Myopia is a global problem that is increasing at an epidemic rate in the world. Although the refractive error can be corrected easily, myopes, particularly those with high myopia, are susceptible to potentially blinding eye diseases later in life. Despite a plethora of myopia research, the molecular/cellular mechanisms underlying the development of myopia are not well understood, preventing the search for the most effective pharmacological control. Consequently, several approaches to slowing down myopia progression in the actively growing eyes of children have been underway. So far, atropine, an anticholinergic blocking agent, has been most effective and is used by clinicians in off-label ways for myopia control. Although the exact mechanisms of its action remain elusive and debatable, atropine encompasses a complex interplay with receptors on different ocular tissues at multiple levels and, hence, can be categorized as a shotgun approach to myopia treatment. This review will provide a brief overview of the biological mechanisms implicated in mediating the effects of atropine in myopia control.

FIG. 1.

Schematic representation of signal cascade mediating myopia development in animal models. The available evidence points to an interaction between the retina and sclera in the development of myopia.
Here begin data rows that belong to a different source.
(** A turn of some goroutine. *)
Inductive Turn (J : Type) :=
  | TCall (j : J)                     (* somebody calls [do] *)
  | TExpire (i : nat)                 (* a caller's context is over *)
  | TSend (i : nat)                   (* h.reqs <- job *)
  | TRefused (i : nat)                (* <-h.done, of the first select *)
  | TGiveUp (i : nat)                 (* <-ctx.Done() *)
  | TReturn (i : nat)                 (* the second select *)
  | TStart (t : Z) (r : string)       (* Run's first maintain *)
  | TServe (t : Z) (r : string)       (* fn := <-h.reqs *)
  | TTick (t : Z) (r : string)        (* <-tick.C *)
  | TCancel                           (* Run's context ends *)
  | TStop (t : Z) (r : string)        (* <-ctx.Done() of Run's *)
  | TUnsubscribe                      (* close(s.ch), all *)
  | TFinish                           (* close(h.done) *)
  | TReceive (k : nat).               (* an adapter's *)
Arguments TCall {J}. Arguments TExpire {J}. Arguments TSend {J}. Arguments TRefused {J}. Arguments TGiveUp {J}.
Arguments TReturn {J}. Arguments TStart {J}. Arguments TServe {J}. Arguments TTick {J}. Arguments TCancel {J}.
Arguments TStop {J}. Arguments TUnsubscribe {J}. Arguments TFinish {J}. Arguments TReceive {J}.

Section loop.
Context {S J R : Type} {K : Work S J R}.
Notation loop := (Loop S J R).
Notation obs := (Obs J R).

(** The second select: [finished], whichever case is taken; or [done] and not
    [finished]; or it waits. *)
Definition second_select (finished : option (How * R)) (p : Phase) : option (Answer R) :=
  match finished with
  | Some (_, x) => Some (Done x)
  | None => if bool_decide (p = Stopped) then Some ErrClosed else None
  end.
(** The call that is still at its first select, and the one that is at its second. *)
Definition offering (l : loop) (i : nat) : option (Ask J R) :=
  a ← lp_asks l !! i; if ak_sent a || bool_decide (is_Some (ak_answer a)) then None else Some a.
Definition waiting (l : loop) (i : nat) : option (Ask J R) :=
  a ← lp_asks l !! i; if ak_sent a && negb (bool_decide (is_Some (ak_answer a))) then Some a else None.
Definition answer_with (i : nat) (a : Ask J R) (an : Answer R) (l : loop) : loop :=
  mkLoop (lp_state l) (lp_reqs l) (<[i := mkAsk (ak_job a) (ak_over a) (ak_sent a) (ak_finished a) (Some an)]> (lp_asks l))
    (lp_phase l) (lp_over l) (lp_trace l ++ [OReturn i an]).
Definition in_phase (p : Phase) (l : loop) (l' : loop) : option loop :=
  if bool_decide (lp_phase l = p) then Some l' else None.

Definition turn (tn : Turn J) (l : loop) : option loop :=
  let 'mkLoop s reqs asks p over tr := l in
  match tn with
  | TCall j => Some (mkLoop s reqs (asks ++ [mkAsk j false false None None]) p over (tr ++ [OCall (length asks) j]))
  | TExpire i =>
    a ← asks !! i;
    Some (mkLoop s reqs (<[i := mkAsk (ak_job a) true (ak_sent a) (ak_finished a) (ak_answer a)]> asks) p over tr)
  | TSend i =>
    a ← offering l i;
    if (length reqs <? reqsMax)%nat
    then Some (mkLoop s (reqs ++ [(i, ak_job a)]) (<[i := mkAsk (ak_job a) (ak_over a) true None None]> asks) p over (tr ++ [OSend i (ak_job a)]))
    else None
  | TRefused i => a ← offering l i; if bool_decide (p = Stopped) then Some (answer_with i a ErrClosed l) else None
  | TGiveUp i => a ← offering l i; if ak_over a then Some (answer_with i a CtxErr l) else None
  | TReturn i => a ← waiting l i; an ← second_select (ak_finished a) p; Some (answer_with i a an l)
  | TStart t r => in_phase Created l (mkLoop (wk_maintain over t r s) reqs asks Serving over (tr ++ [OMaintain over t r]))
  | TServe t r =>
    match p, reqs with
    | Serving, (i, j) :: reqs =>
      a ← asks !! i;
      let how := if ak_over a then None else Some (t, r) in
      let '(x, s') := wk_exec how j s in
      Some (mkLoop s' reqs (<[i := mkAsk (ak_job a) (ak_over a) (ak_sent a) (Some (how, x)) (ak_answer a)]> asks) p over (tr ++ [ORun i j how x]))
    | _, _ => None
    end
  | TTick t r => in_phase Serving l (mkLoop (wk_maintain over t r s) reqs asks p over (tr ++ [OMaintain over t r]))
  | TCancel => Some (mkLoop s reqs asks p true tr)
  | TStop t r => if over then in_phase Serving l (mkLoop (wk_save t r s) reqs asks Saved over (tr ++ [OSave t r])) else None
  | TUnsubscribe => in_phase Saved l (mkLoop s reqs asks Unsubscribed over tr)
  | TFinish => in_phase Unsubscribed l (mkLoop s reqs asks Stopped over tr)
  | TReceive k => s' ← wk_receive k s; Some (mkLoop s' reqs asks p over (tr ++ [OReceive k]))
  end.
Fixpoint turns (tns : list (Turn J)) (l : loop) : option loop :=
  match tns with [] => Some l | tn :: tns => l' ← turn tn l; turns tns l' end.
(** A hub on which [Run] has not been called. *)
Definition opened (s : S) : loop := mkLoop s [] [] Created false [].
Definition runs_to (s : S) (l : loop) : Prop := exists tns, turns tns (opened s) = Some l.
Lemma elem_of_messages_where d p m : db_wf d -> m ∈ messages_where d p <-> messages d !! Message_ID m = Some m /\ p m = true.
Proof.
  intros Hwf. unfold messages_where. rewrite elem_of_order_by, elem_of_bfilter, elem_of_values. split.
  - intros [[k Hk] Hp]. split; [|done]. destruct (wf_message _ Hwf _ _ Hk) as [-> _]. done.
  - intros [Hk Hp]. eauto.
Qed.
Definition id_before (a b : Message) : Prop := Message_ID a < Message_ID b.
Lemma messages_where_sorted d p : db_wf d -> StronglySorted id_before (messages_where d p).
Proof.
  intros Hwf.
  assert (StronglySorted (fun x y => message_le x y = true) (messages_where d p)) as Hs.
  { apply order_by_sorted; unfold message_le; intros; [destruct (Z.leb_spec (Message_ID x) (Message_ID y)); lia|lia]. }
  assert (NoDup (messages_where d p)) as Hnd.
  { unfold messages_where. rewrite order_by_perm. apply NoDup_ListNoDup, List.NoDup_filter, NoDup_ListNoDup.
    apply NoDup_fmap_2_strong; [|apply NoDup_map_to_list].
    intros [k m] [k' m'] Hk Hk' Heq. cbn in Heq. subst m'. apply elem_of_map_to_list in Hk, Hk'.
    apply (wf_message _ Hwf) in Hk as [Hk _], Hk' as [Hk' _]. congruence. }
  assert (forall m, m ∈ messages_where d p -> messages d !! Message_ID m = Some m) as Hin
    by (intros m Hm; by apply elem_of_messages_where in Hm as [? _]).
  revert Hs Hnd Hin. generalize (messages_where d p) as l.
  induction 1 as [|m l _ IH Hall]; intros Hnd Hin; constructor; apply NoDup_cons in Hnd as [Hm Hnd].
  - apply IH; [done|]. intros x Hx. apply Hin. by right.
  - rewrite Forall_forall in *. intros x Hx. specialize (Hall x Hx). unfold message_le, id_before in *.
    apply Z.leb_le in Hall. enough (Message_ID m <> Message_ID x) by lia. intros He.
    assert (Some m = Some x) as [= ->]; [|done].
    rewrite <- (Hin m), <- (Hin x), He by (by left || by right). done.
Qed.
Lemma sorted_NoDup l : StronglySorted id_before l -> NoDup l.
Proof.
  induction 1 as [|m l _ IH Hall]; constructor; [|done]. intros Hm. rewrite Forall_forall in Hall.
  specialize (Hall m Hm). unfold id_before in Hall. lia.
Qed.
(** Two sorted lists with the same messages are the same. *)
Lemma sorted_eq l l' : StronglySorted id_before l -> StronglySorted id_before l' -> (forall m, m ∈ l <-> m ∈ l') -> l = l'.
Proof.
  intros Hs Hs' Heq. apply (StronglySorted_unique_strong id_before); [|done..|].
  - intros x y _ _. unfold id_before. lia.
  - apply NoDup_Permutation; [by apply sorted_NoDup..|done].
Qed.
Lemma since_sorted k l : StronglySorted id_before l -> StronglySorted id_before (since k l).
Proof.
  induction 1 as [|m l _ IH Hall]; cbn; [constructor|]. case_match; [|done]. constructor; [done|].
  rewrite Forall_forall in *. intros x [Hx _]%elem_of_bfilter. by apply Hall.
Qed.
(** What came after a message is the end of the log. *)
Lemma since_suffix k l : StronglySorted id_before l -> exists pre, l = pre ++ since k l.
Proof.
  induction 1 as [|m l Hs IH Hall]; [by exists []|]. cbn. destruct (Z.ltb_spec k (Message_ID m)) as [Hk|Hk].
  - exists []. cbn. f_equal. symmetry. apply sorted_eq; [by apply since_sorted|done|]. intros x.
    unfold since. rewrite elem_of_bfilter. split; [tauto|]. intros Hx. split; [done|].
    rewrite Forall_forall in Hall. specialize (Hall x Hx). unfold id_before in Hall. lia.
  - destruct IH as [pre Hpre]. exists (m :: pre). cbn. by f_equal.
Qed.
Lemma latest_app n l l' : 0 <= n <= Z.of_nat (length l') -> latest n (l ++ l') = latest n l'.
Proof.
  intros Hn. unfold latest, limit. destruct (Z.ltb_spec n 0); [lia|]. rewrite rev_app_distr, take_app_le; [done|].
  rewrite length_rev. lia.
Qed.
Lemma messages_after_since d room k : db_wf d ->
  messages_where d (fun m => in_room room m && (k <? Message_ID m)) = since k (room_log d room).
Proof.
  intros Hwf. apply sorted_eq; [by apply messages_where_sorted|by apply since_sorted, messages_where_sorted|].
  intros m. unfold since, room_log. rewrite elem_of_bfilter, !elem_of_messages_where, andb_true_iff by done. tauto.
Qed.
Lemma messages_before_all d room : db_wf d -> (forall k m, messages d !! k = Some m -> k < max_int64) ->
  messages_where d (fun m => in_room room m && (Message_ID m <? max_int64)) = room_log d room.
Proof.
  intros Hwf Hmax. apply sorted_eq; [by apply messages_where_sorted..|]. intros m. unfold room_log.
  rewrite !elem_of_messages_where, andb_true_iff by done. split; [tauto|]. intros [Hm Hr]. split_and!; [done..|].
  apply Z.ltb_lt. by eapply Hmax.
Qed.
However, this is largely from animal model studies where visual cues such as optical defocus imposed by lens wear predominantly drive axial elongation. These visual inputs initiate certain molecular events in retina. The growth-regulatory signals are then relayed to the sclera through RPE and choroid to facilitate programs of gene expression, cell proliferation, and scleral remodeling, which subsequently lead to axial length elongation causing myopia. We have little idea as to the situation in humans, where genetic and environmental factors may also play a role in myopia induction and development. Moreover, we do not know the nature of intertissue communication that may be quite complex in humans and even change in different stages of myopia development. Atropine targets biological receptors in both the retina and sclera, to curtail myopia progression. RPE, retinal pigment epithelium.